Live drumming during a class in late 2018. Kendra Smith photo
Drummers during class in January. Shannon Bryan photo

After kicking off our shoes at the door and pulling off our socks (dancing is generally done barefoot), everyone chit-chatted together before class began. There were a handful of us who were there for the first time, and many others who had been coming for a long time – all of whom raved about how much they enjoyed this class, the movement, the drumming, and the community.

Marita welcomed everyone and shared some of her experience with West African Dance – her passion for it (and for sharing it) is palpable right off the bat. And then the drummers began – a lively and quick-paced rhythm that filled every corner of the room and woke up all the sleepy, it’s-dark-outside cells of our bodies.

We spread out in a wide circle for stretches – Marita leading us with her own movements because it was too loud to hear her – and she slowly transitioned us from toe touches and lunges to rhythmic side-to-sides, our bodies warming up despite the cold outside.

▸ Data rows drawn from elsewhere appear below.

(** [sep.join(xs)]: every item must be a [str]. *)
Fixpoint join (sep : string) (xs : list value) : result string :=
  match xs with
  | [] => Ok ""
  | x :: xs' =>
      match x with
      | VStr s =>
          match xs' with
          | [] => Ok s
          | _ =>
              match join sep xs' with
              | Ok r => Ok (s +:+ sep +:+ r)
              | other => other
              end
          end
      | _ => Raise TypeError
      end
  end.

(** Characters are code points below 256; [str.isspace] holds of these. *)
Definition isspace (a : ascii) : bool :=
  let n := nat_of_ascii a in
  ((9 <=? n)%nat && (n <=? 13)%nat) || ((28 <=? n)%nat && (n <=? 32)%nat)
  || (n =? 133)%nat || (n =? 160)%nat.

Fixpoint lstrip (s : string) : string :=
  match s with
  | EmptyString => EmptyString
  | String a s' => if isspace a then lstrip s' else s
  end.

Fixpoint rstrip (s : string) : string :=
  match s with
  | EmptyString => EmptyString
  | String a s' =>
      let r := rstrip s' in
      if isspace a && String.eqb r "" then EmptyString else String a r
  end.

(** [s.strip()] *)
Definition strip (s : string) : string := rstrip (lstrip s).

Definition upper_char (a : ascii) : ascii :=
  let n := nat_of_ascii a in
  if (97 <=? n)%nat && (n <=? 122)%nat then ascii_of_nat (n - 32)%nat else a.

Definition lower_char (a : ascii) : ascii :=
  let n := nat_of_ascii a in
  if (65 <=? n)%nat && (n <=? 90)%nat then ascii_of_nat (n + 32)%nat else a.

Fixpoint map_string (f : ascii -> ascii) (s : string) : string :=
  match s with
  | EmptyString => EmptyString
  | String a s' => String (f a) (map_string f s')
  end.

(** [s.upper()] and [s.lower()], on the letters a-z and A-Z. *)
Definition upper : string -> string := map_string upper_char.
Definition lower : string -> string := map_string lower_char.

(** [x in xs] for a list of strings. *)
Definition str_in (x : string) (xs : list string) : bool :=
  existsb (String.eqb x) xs.

End Py.
Export Py.
(** * Security report generator (scripts/generate-security-report.py)

    A shallow embedding of [SecurityReportGenerator]: the three scanner
    loaders, the recommender, the HTML renderer and [main], over parsed JSON
    values, with Python's exceptions and the in-place mutation of
    [self.report_data] made explicit. *)

From Stdlib Require Import List String Ascii Bool Arith ZArith Lia DecimalString.
Import ListNotations.
Open Scope list_scope.
Open Scope string_scope.

Set Warnings "-register-all".

(* ================================================================== *)
(** ** Text *)

Module Text.

(** The double quote character; the template's attribute values use it. *)
Definition dq : string := String (ascii_of_nat 34) EmptyString.

(** A text is held as the bytes of its UTF-8 encoding.

    [str.lower()] on the ASCII range; bytes of other code points are kept,
    so [lower] is [str.lower()] on ASCII text only: what is stated of the
    lower-cased text of a scanner is stated of ASCII text. *)
Definition lower_ascii (c : ascii) : ascii :=
  let n := nat_of_ascii c in
  if andb (65 <=? n)%nat (n <=? 90)%nat then ascii_of_nat (n + 32) else c.

Fixpoint lower (s : string) : string :=
  match s with
  | EmptyString => EmptyString
  | String c r => String (lower_ascii c) (lower r)
  end.

(** [s.replace(a, b)] for one-character [a] and [b]. *)
Fixpoint replace_char (a b : ascii) (s : string) : string :=
  match s with
  | EmptyString => EmptyString
  | String c r => String (if Ascii.eqb c a then b else c) (replace_char a b r)
  end.

(** [s.startswith(p)]. *)
Fixpoint starts_with (p s : string) : bool :=
  match p, s with
  | EmptyString, _ => true
  | String _ _, EmptyString => false
  | String a p', String b s' => andb (Ascii.eqb a b) (starts_with p' s')
  end.

(** [sub in s] for two strings. *)
Fixpoint contains (sub s : string) : bool :=
  orb (starts_with sub s)
      (match s with
       | EmptyString => false
       | String _ r => contains sub r
       end).

(** The Prop-level reading of [sub in s]. *)
Definition substring_of (sub s : string) : Prop :=
  exists pre post, s = pre ++ sub ++ post.

(** [s.split('.')]: never empty. *)
Fixpoint split_dot (s : string) : list string :=
  match s with
  | EmptyString => [EmptyString]
  | String c r =>
      match split_dot r with
      | [] => [String c EmptyString]
      | h :: t =>
          if Ascii.eqb c "." then EmptyString :: h :: t else String c h :: t
      end
  end.

(** [s.split('.')[-1]]. *)
Definition last_segment (s : string) : string := last (split_dot s) EmptyString.

(** A UTF-8 continuation byte, 10xxxxxx. *)
Definition is_continuation (c : ascii) : bool :=
  let n := nat_of_ascii c in andb (128 <=? n)%nat (n <? 192)%nat.

(** The code points of a text held as UTF-8, each as its own string. *)
Fixpoint code_points_aux (s : string) : string * list string :=
  match s with
  | EmptyString => (EmptyString, [])
  | String c r =>
      let '(pending, done) := code_points_aux r in
      if is_continuation c then (String c pending, done)
      else (EmptyString, String c pending :: done)
  end.

Definition code_points (s : string) : list string := snd (code_points_aux s).

Fixpoint join (sep : string) (l : list string) : string :=
  match l with
  | [] => EmptyString
  | [x] => x
  | x :: r => x ++ sep ++ join sep r
  end.

Definition concat_all (l : list string) : string := fold_right append EmptyString l.

(** Decimal text of a natural number and of an integer, as [str(n)]. *)
Definition nat_str (n : nat) : string := NilEmpty.string_of_uint (Nat.to_uint n).

Definition int_str (z : Z) : string :=
  match z with
  | Z0 => "0"
  | Zpos p => NilEmpty.string_of_uint (Pos.to_uint p)
  | Zneg p => "-" ++ NilEmpty.string_of_uint (Pos.to_uint p)
  end.

Definition hex_digit (n : nat) : ascii :=
  if (n <? 10)%nat then ascii_of_nat (48 + n) else ascii_of_nat (87 + n).

(** One character of [repr(s)] for a string quoted with [q]. *)
Definition repr_char (q : ascii) (c : ascii) : string :=
  let n := nat_of_ascii c in
  if Ascii.eqb c "\" then "\\"
  else if Ascii.eqb c q then String "\" (String q EmptyString)
  else if (n =? 10)%nat then "\n"
  else if (n =? 13)%nat then "\r"
  else if (n =? 9)%nat then "\t"
  else if orb (n <? 32)%nat (n =? 127)%nat
       then String "\" (String "x" (String (hex_digit (n / 16))
                                     (String (hex_digit (n mod 16)) EmptyString)))
  else String c EmptyString.

Fixpoint repr_body (q : ascii) (s : string) : string :=
  match s with
  | EmptyString => EmptyString
  | String c r => repr_char q c ++ repr_body q r
  end.

(** [repr(s)] of a Python str: single quotes unless the text has a single
    quote and no double quote.  Exact on ASCII; bytes of other code points are
    kept as they are, as Python does for every printable one and does not
    for the others (U+00A0, a lone surrogate): what is stated of the [str]
    of a scanner's value is stated of a text or an integer, never of a list
    or dict. *)
Definition repr_str (s : string) : string :=
  let q : ascii :=
    if andb (contains "'" s) (negb (contains dq s)) then ascii_of_nat 34 else "'"%char in
  String q (repr_body q s ++ String q EmptyString).
(** * Camera-placement genetic algorithms: a shallow embedding

    This development embeds the optimisation core of the repository
    ([algoritmo_genetico.py], the blind-spot search, and [ga_cobertura.py],
    the coverage-improvement search) and proves the properties its
    specification states about it.

    Modelling conventions.
    - A Python [float] is an exact rational ([Q]); rounding, infinities and
      NaN are outside the model.  Sums, means and the steps of the grid
      loops are exact here, where binary64 rounds them: a mean can leave
      the range of its terms by one unit in the last place, and a step too
      small for the coordinate it is added to is absorbed.
    - [haversine_m] needs [sin], [cos], [asin] and [sqrt]; it is a field of
      the class [Geodesia], so every theorem holds for any distance function.
      The field is a total function: the [ValueError] that [asin] raises
      in the source when rounding takes its argument above 1 (two nearly
      antipodal points) is outside the model.
    - For those two reasons a theorem that concludes that a function
      which measures distances returns ([= Ok v]) says so of this exact
      model; the theorems on the fitness ranges, on what the two searches
      return for a configuration, on the grid, the repair, the penalty and
      the what-if endpoint take the returned value as given instead and
      say what holds of it.
    - The module-level [random] generator is an explicit state threaded
      through the computation; its primitives are the fields of the class
      [Azar], so every theorem holds for every outcome of the random draws.
    - Python exceptions are values: a computation returns [Ok v] or
      [Raise e].
    - A camera is a coordinate pair ([_get_lat_lon] already applied). *)

From Stdlib Require Import String.
From Stdlib Require Import QArith Qabs Qround ZArith Bool Lia Lqa.
From Stdlib Require Import List Sorted Permutation.
Import ListNotations.

Open Scope Q_scope.

(* ================================================================== *)
(** ** Exceptions and the error monad                                   *)
(* ================================================================== *)

Inductive excepcion : Type :=
| ZeroDivisionError
| ValueError
| IndexError
| KeyError
| NoTermina.

Inductive resultado (A : Type) : Type :=
| Ok (a : A)
| Raise (e : excepcion).

Arguments Ok {A} a.
Arguments Raise {A} e.

Definition ligar {A B : Type} (r : resultado A) (f : A -> resultado B)
  : resultado B :=
  match r with
  | Ok a => f a
  | Raise e => Raise e
  end.

Notation "'let?' x ':=' e 'in' k" := (ligar e (fun x => k))
  (at level 10, x pattern, e at level 100, k at level 200).

(** [mapear f l] is the list comprehension [[f(x) for x in l]] when [f] may
    raise: the first exception aborts the comprehension. *)
Fixpoint mapear {A B : Type} (f : A -> resultado B) (l : list A)
  : resultado (list B) :=
  match l with
  | [] => Ok []
  | x :: xs =>
      let? y := f x in
      let? ys := mapear f xs in
      Ok (y :: ys)
  end.

(* ================================================================== *)
(** ** Python built-ins on floats                                       *)
(* ================================================================== *)

Definition Qltb (x y : Q) : bool := negb (Qle_bool y x).

(** [max(a, b)] keeps [a] unless [b > a]; [min(a, b)] keeps [a] unless
    [b < a]. *)
Definition py_max (a b : Q) : Q := if Qltb a b then b else a.
Definition py_min (a b : Q) : Q := if Qltb b a then b else a.

(** [a / b] raises [ZeroDivisionError] on a zero divisor. *)
Definition py_div (a b : Q) : resultado Q :=
  if Qeq_bool b 0 then Raise ZeroDivisionError else Ok (a / b).
(** X14. The five dashboard numbers come from five queries that are not in
    one transaction; [others] lists what other sessions commit before each
    of them.  The handler itself writes nothing: the store after the
    request is the one the other sessions left.  Each number is a count
    over the tables as they are when its query is answered: users that are
    active and not ADMIN, stock items, PENDING orders, APPROVED orders, and
    stock items with a quantity of at most 10.  The low-stock count is at
    most the number of stock items when the stock table is the same at the
    second and the fifth query, and pending plus approved is at most the
    number of orders when the order table is the same at the third and the
    fourth; both hold, and the store is left as it was, when requests are
    served one at a time (no other session commits during the request).
    The answer is 200 when no round trip fails. *)
Theorem get_stats_counts {price} `{!JsNum price}
    (others : list (option (gmap string User * DB price))) (s : Site price) :
  let r := fst (get_stats others s) in
  let s' := snd (get_stats others s) in
  let db k := w_db (site_world (after_commits k others s)) in
  site_same (after_commits 5 others s) s'
  /\ (forall st, rp_body r = inr st ->
        rp_status r = 200 /\
        totalUsers st
        = size (filter (fun row : string * User =>
                          u_role (snd row) <> ADMIN /\ u_isActive (snd row) = true)
                  (site_users (after_commits 1 others s))) /\
        totalStockItems st = size (stock_items (db 2%nat)) /\
        pendingOrders st = count_status PENDING (db 3%nat) /\
        approvedOrders st = count_status APPROVED (db 4%nat) /\
        lowStockItems st
        = size (filter (fun row : string * StockItem price => s_quantity (snd row) <= 10)
                  (stock_items (db 5%nat))) /\
        (stock_items (db 2%nat) = stock_items (db 5%nat) ->
         (lowStockItems st <= totalStockItems st)%nat) /\
        (orders (db 3%nat) = orders (db 4%nat) ->
         (pendingOrders st + approvedOrders st <= size (orders (db 3%nat)))%nat))
  /\ (Forall (fun o => o = None) others ->
        site_same s s' /\ forall k, after_commits k others s = s)
  /\ (no_fault s -> rp_status r = 200).
Proof.
  intros r s' db.
  epose proof (promise_all_answers (price:=price)
             [ user_count (fun u => bool_decide (u_role u <> ADMIN) && u_isActive u);
               stockItem_count (fun _ => true);
               order_count (fun o => bool_decide (o_status o = PENDING));
               order_count (fun o => bool_decide (o_status o = APPROVED));
               stockItem_count (fun t => s_quantity t <=? 10) ] _) as Hreads.
  unshelve epose proof (Hreads _) as Hall; clear Hreads.
  { constructor; [apply user_count_reads|].
    constructor; [apply stockItem_count_reads|].
    constructor; [apply order_count_reads|].
    constructor; [apply order_count_reads|].
    constructor; [apply stockItem_count_reads|].
    constructor. }
  unfold r, s', get_stats, try_catch_reply, sbind.
  destruct (promise_all _ others s) as [[e|counts] s1] eqn:E;
    destruct (Hall _ _ _ _ E) as (Hsame & Hval & Hnf);
    change (length _) with 5%nat in Hsame; simpl fst; simpl snd.
  - split; [done|]. split; [done|]. split.
    + intros Hq. rewrite (after_commits_quiet 5 others s Hq) in Hsame.
      split; [done|]. intros k. by apply after_commits_quiet.
    + intros Hf. by specialize (Hnf Hf).
  - rewrite (Hval counts eq_refl). split; [done|]. split; [|split].
    + intros st [= <-].
      assert (forall d : DB price,
                size (filter (fun row : string * StockItem price => true = true)
                        (stock_items d)) = size (stock_items d)) as Hevery.
      { intros d. f_equal. apply map_filter_id. done. }
      assert (forall d : DB price,
                size (filter (fun row : string * StockItem price =>
                                (s_quantity (snd row) <=? 10) = true) (stock_items d))
                = size (filter (fun row : string * StockItem price =>
                                  s_quantity (snd row) <= 10) (stock_items d))) as Hlow.
      { intros d. f_equal. apply map_filter_ext. intros i t _. simpl. apply Z.leb_le. }
      cbn [answers rp_status rp_body totalUsers totalStockItems pendingOrders
           approvedOrders lowStockItems].
      rewrite !count_status_where, Hevery, Hlow.
      split; [done|]. split.
      { f_equal. apply map_filter_ext. intros i u _. simpl.
        rewrite andb_true_iff, bool_decide_eq_true. done. }
      split; [done|]. split; [done|]. split; [done|]. split; [done|]. split.
      * intros Heq.
        change (size (filter (fun row : string * StockItem price =>
                                (s_quantity (snd row) <= 10)%Z) (stock_items (db 5%nat)))
                <= size (stock_items (db 2%nat)))%nat.
        rewrite Heq. apply size_filter_le.
      * intros Heq.
        change (count_status PENDING (db 3%nat) + count_status APPROVED (db 4%nat)
                <= size (orders (db 3%nat)))%nat.
        etrans; [|apply (count_two_statuses PENDING APPROVED (db 3%nat)); done].
        unfold count_status. rewrite Heq. done.
    + intros Hq. rewrite (after_commits_quiet 5 others s Hq) in Hsame.
      split; [done|]. intros k. by apply after_commits_quiet.
    + done.
Qed.
(** The world outside the process: its state changes with every outbound
    call, so the same URL may answer differently the second time. *)
Record World (D : Type) : Type := mkWorld {
  state : Type;
  chat_create :
    state -> string -> list Message -> promise ChatCompletion * state;
  fetch : state -> string -> FetchInit -> promise (Response D) * state;
  now : state -> Z
}.
Arguments state {D}.
Arguments chat_create {D}.
Arguments fetch {D}.
Arguments now {D}.

(** The artifact and envelope objects of a successful response. *)
Module Artifact.
Record t : Type := mk {
  name : string;
  type : string;
  base64 : string;
  mimeType : string
}.
End Artifact.

Module Envelope.
Record t : Type := mk {
  ok : bool;
  tokensUsed : Z;
  artifacts : list Artifact.t;
  result : string
}.
End Envelope.

Inductive Body : Type :=
| ErrorBody (error : string)
| EnvelopeBody (e : Envelope.t).

(** What [res.status(s).json(b)] sends; [res.json(b)] sends status 200. *)
Record HttpResponse : Type := mkHttp { status : Z; body : Body }.

Definition res_status_json (s : Z) (error : string) : HttpResponse :=
  mkHttp s (ErrorBody error).

Definition res_json (e : Envelope.t) : HttpResponse :=
  mkHttp 200 (EnvelopeBody e).

(** [JSON.stringify({url, title, query})] *)
Definition stringify_responseData (url title query : string) : string :=
  "{" ++ JS.json_string "url" ++ ":" ++ JS.json_string url ++ ","
      ++ JS.json_string "title" ++ ":" ++ JS.json_string title ++ ","
      ++ JS.json_string "query" ++ ":" ++ JS.json_string query ++ "}".

(** [x || 0] for a number that may be absent. *)
Definition num_or_zero (x : option Z) : Z :=
  match x with
  | Some n => if (n =? 0)%Z then 0%Z else n
  | None => 0%Z
  end.

(** How a statement completes: normally, by [throw], or by [return] of the
    response that was sent. *)
Inductive Completion (A : Type) : Type :=
| Normal (a : A)
| Throw (message : string)
| Return (r : HttpResponse).
Arguments Normal {A} a.
Arguments Throw {A} message.
Arguments Return {A} r.

Section Monad.
Context {D : Type} (Wd : World D).

(** The state threaded through a handler: the world and the log of the
    outbound calls made so far, oldest first. *)
Definition St : Type := (state Wd * list (Event D))%type.

Definition M (A : Type) : Type := St -> Completion A * St.

Definition ret {A} (a : A) : M A := fun s => (Normal a, s).

Definition bind {A B} (c : M A) (k : A -> M B) : M B :=
  fun s =>
    match c s with
    | (Normal a, s') => k a s'
    | (Throw m, s') => (Throw m, s')
    | (Return r, s') => (Return r, s')
    end.

Definition throw {A} (message : string) : M A := fun s => (Throw message, s).

Definition return_ {A} (r : HttpResponse) : M A := fun s => (Return r, s).

(** [try { c } catch (e) { h e }] *)
Definition try_catch {A} (c : M A) (h : string -> M A) : M A :=
  fun s =>
    match c s with
    | (Throw m, s') => h m s'
    | other => other
    end.

(** [await p] for a promise that is already in hand (a body read). *)
Definition await {A} (p : promise A) : M A :=
  match p with
  | Resolved a => ret a
  | Rejected m => throw m
  end.

(** A call that returns or throws in place. *)
Definition call {A} (t : JS.thrown A) : M A :=
  match t with
  | JS.Returns a => ret a
  | JS.Throws m => throw m
  end.

(** [await fetch(url, init)] *)
Definition await_fetch (url : string) (init : FetchInit) : M (Response D) :=
  fun '(w, log) =>
    let '(r, w') := fetch Wd w url init in
    await r (w', (log ++ [Fetch url init r])%list).

(** [await openai.chat.completions.create({model, messages})] *)
Definition await_chat_create (model : string) (messages : list Message)
  : M ChatCompletion :=
  fun '(w, log) =>
    let '(r, w') := chat_create Wd w model messages in
    await r (w', (log ++ [ChatCreate model messages r])%list).

(** [Date.now()] *)
Definition Date_now : M Z := fun '(w, log) => (Normal (now Wd w), (w, log)).

(** The outer [catch] answers 500 with the error's message. *)
Definition settle (r : Completion HttpResponse * St) : HttpResponse * St :=
  match r with
  | (Normal r, s) => (r, s)
  | (Return r, s) => (r, s)
  | (Throw message, s) => (res_status_json 500 message, s)
  end.

(** The route: the handler body inside the outer [try]. The log of a request
    starts empty. *)
Definition route (c : M HttpResponse) (w : state Wd) : HttpResponse * St :=
  settle (c (w, [])).
End Monad.

Declare Scope handler_scope.
Delimit Scope handler_scope with handler.
Notation "x <- c ;; k" := (bind _ c (fun x => k))
  (at level 61, c at next level, right associativity) : handler_scope.

Local Open Scope handler_scope.

(** ** The simple variant: [src/index.ts], Giphy search *)

Module Simple.

(** [interface FindMemeRequest { args: { description: string } }]; a field
    the request leaves out is [None]. *)
Record Args : Type := mkArgs { description : option string }.
Record FindMemeRequest : Type := mkRequest { args : option Args }.

(** What the handler reads of the Giphy search response. *)
Record Original : Type := mkOriginal { url : option string }.
Record Images : Type := mkImages { original : option Original }.
Record Gif : Type := mkGif { images : option Images; title : string }.
Record GiphyData : Type := mkData { data : option (list Gif) }.

(** [gif.images?.original?.url] *)
Definition original_url (gif : Gif) : option string :=
  match images gif with
  | Some i => match original i with
              | Some o => url o
              | None => None
              end
  | None => None
  end.

(** [const { args } = req.body; const { description } = args || {}] *)
Definition description_of (req_body : FindMemeRequest) : option string :=
  match args req_body with
  | Some a => description a
  | None => None
  end.

Section Handler.
Context (Wd : World GiphyData) (GIPHY_API_KEY : string).

Definition limit : string := "1".
Definition rating : string := "pg-13".

(** The template literal of [giphyUrl] around the encoded description. *)
Definition search_template (encoded : string) : string :=
  "https://api.giphy.com/v1/gifs/search?api_key=" ++ GIPHY_API_KEY
    ++ "&q=" ++ encoded
    ++ "&limit=" ++ limit ++ "&rating=" ++ rating.

(** [giphyUrl] of a description that [encodeURIComponent] accepts. *)
Definition search_url (description : string) : string :=
  search_template (JS.percent_encode description).

(** The body of the [try] block of [app.post('/find_meme', ...)]. *)
Definition find_meme_body (req_body : FindMemeRequest)
  : M Wd HttpResponse :=
  match description_of req_body with
  | None | Some EmptyString =>
      return_ Wd (res_status_json 400 "Missing description parameter")
  | Some description =>
      encoded <- call Wd (JS.encodeURIComponent description) ;;
      let giphyUrl := search_template encoded in
      response <- await_fetch Wd giphyUrl no_init ;;
      if negb (ok response) then
        throw Wd ("Giphy API failed: " ++ statusText response)
      else
        data <- await Wd (json response) ;;
        match Simple.data data with
        | None | Some [] =>
            return_ Wd
              (res_status_json 404 "No meme found for this description.")
        | Some (gif :: _) =>
            match original_url gif with
            | None | Some EmptyString =>
                return_ Wd
                  (res_status_json 404
                     "No valid image URL in Giphy response.")
            | Some imageUrl =>
                imageResponse <- await_fetch Wd imageUrl no_init ;;
                if negb (ok imageResponse) then
                  throw Wd ("Failed to download image: "
                            ++ statusText imageResponse)
                else
                  let mimeType :=
                    JS.or_default (content_type imageResponse)
                      "image/gif" in
                  arrayBuffer <- await Wd (arrayBuffer imageResponse) ;;
                  let base64Image := Base64.encode arrayBuffer in
                  t <- Date_now Wd ;;
                  let artifact :=
                    Artifact.mk
                      ("meme_" ++ JS.number_to_string t ++ ".gif")
                      "image" base64Image mimeType in
                  let responseData :=
                    stringify_responseData imageUrl (title gif)
                      description in
                  ret Wd
                    (res_json
                       (Envelope.mk true 0 [artifact] responseData))
            end
        end
  end.

Definition find_meme (req_body : FindMemeRequest) (w : state Wd)
  : HttpResponse * St Wd :=
  route Wd (find_meme_body req_body) w.
End Handler.

End Simple.

(** ** The refined variant: chat-completion query refinement, Google Custom
    Search and a HEAD check of every candidate *)

Module Refined.

(** [interface FindMemeRequest { text: string; model?: string }] *)
Record FindMemeRequest : Type := mkRequest {
  text : option string;
  model : option string
}.

(** One search result and the search response, as far as they are read. *)
Record Item : Type := mkItem { link : string; title : string }.
Record SearchData : Type := mkData { items : option (list Item) }.

(** The [let] variables the candidate loop assigns. *)
Record Locals : Type := mkLocals {
  imageUrl : string;
  imageTitle : string;
  found : bool;
  mimeType : string
}.

(** How one turn of the [for ... of] loop ends. *)
Inductive Turn : Type :=
| Break (v : Locals)
| Continue.

Definition system_prompt : string :=
  "You are a meme expert. Convert the user input into a specific Google Image Search query to find the best matching meme image. Return ONLY the query string, nothing else. Do not use quotes.".

Definition browser_user_agent : string :=
  "Mozilla/5.0 (Windows NT 10.0; Win64; x64) AppleWebKit/537.36 (KHTML, like Gecko) Chrome/91.0.4472.124 Safari/537.36".

(** The options of the HEAD check and of the image download. *)
Definition head_init : FetchInit :=
  mkInit HEAD (Some browser_user_agent) (Some 5000%N).

Definition image_init : FetchInit :=
  mkInit GET (Some browser_user_agent) None.

(** [completion.choices[0].message.content?.trim() || text] *)
Definition refine_query (content : option string) (text : string) : string :=
  JS.or_default (option_map JS.trim content) text.

(** [mimeType.split('/')[1] || 'img'] *)
Definition extension (mimeType : string) : string :=
  JS.or_default (nth_error (JS.split_slash mimeType) 1) "img".

(** [const { text, model = 'gpt-4o' } = req.body]: the default is taken
    when the request has no [model]. *)
Definition model_of (req_body : FindMemeRequest) : string :=
  match model req_body with
  | Some m => m
  | None => "gpt-4o"
  end.

Section Handler.
Context (Wd : World SearchData) (GOOGLE_API_KEY GOOGLE_CX : string).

When it was time to learn steps, Marita demonstrated each one, pausing to show a particular twist of the hip or how she planted her foot or rose up off her heel. We all followed along, our arms and legs and chests and hips doing their best to mirror hers. We broke into three lines and, with the drummers drumming away, danced along the floor using these newly learned movements, letting our arms fly wide and our feet bounce.

As an inexperienced dancer who sometimes struggles with choreography, I goofed in spots – stepping to the wrong side or forgetting a turn – but it didn’t matter. We each traveled across the room moving and smiling, letting the sound of the drums guide us forward.

The hour-and-a-half-long class flew by this way – Marita showing us new steps and us dancing across the room in rows, everyone reveling in the sounds and the freedom to take up space and move with energy. And it felt wonderful.

Portland New Church on Stevens Avenue in Portland. Shannon Bryan photo

West African Dance and Drum

6-7:30 p.m. Tuesdays
Portland New Church, 302 Stevens Ave., Portland
$16 drop-in ($1 is donated to important initiatives here in Maine and in Guinea. Read more.)
New students pay just $24 for 4 classes
Discounts as needed – nobody turned away for lack of funds.
1st Tuesday Special: To encourage gender diversity on the dance floor, the 1st Tuesday of every month is just $5 for gender-non-conforming and male-identified dancers.
FMI: embodytherhythm.com/dance-class-description/ and www.facebook.com/groups/EmbodyTheRhythm/

– Adult Classes are designed for beginner and intermediate students, bringing community together through the healing power of movement and music. No experience is necessary. Classes are gender neutral ~ same moves danced by all.

– Dancers generally dance barefoot, but dance shoes (not street shoes) are fine too, if preferred.

– Wear comfortable clothing that allows ease of movement, and the ability to work up a sweat.

– Bring a water bottle and stay hydrated.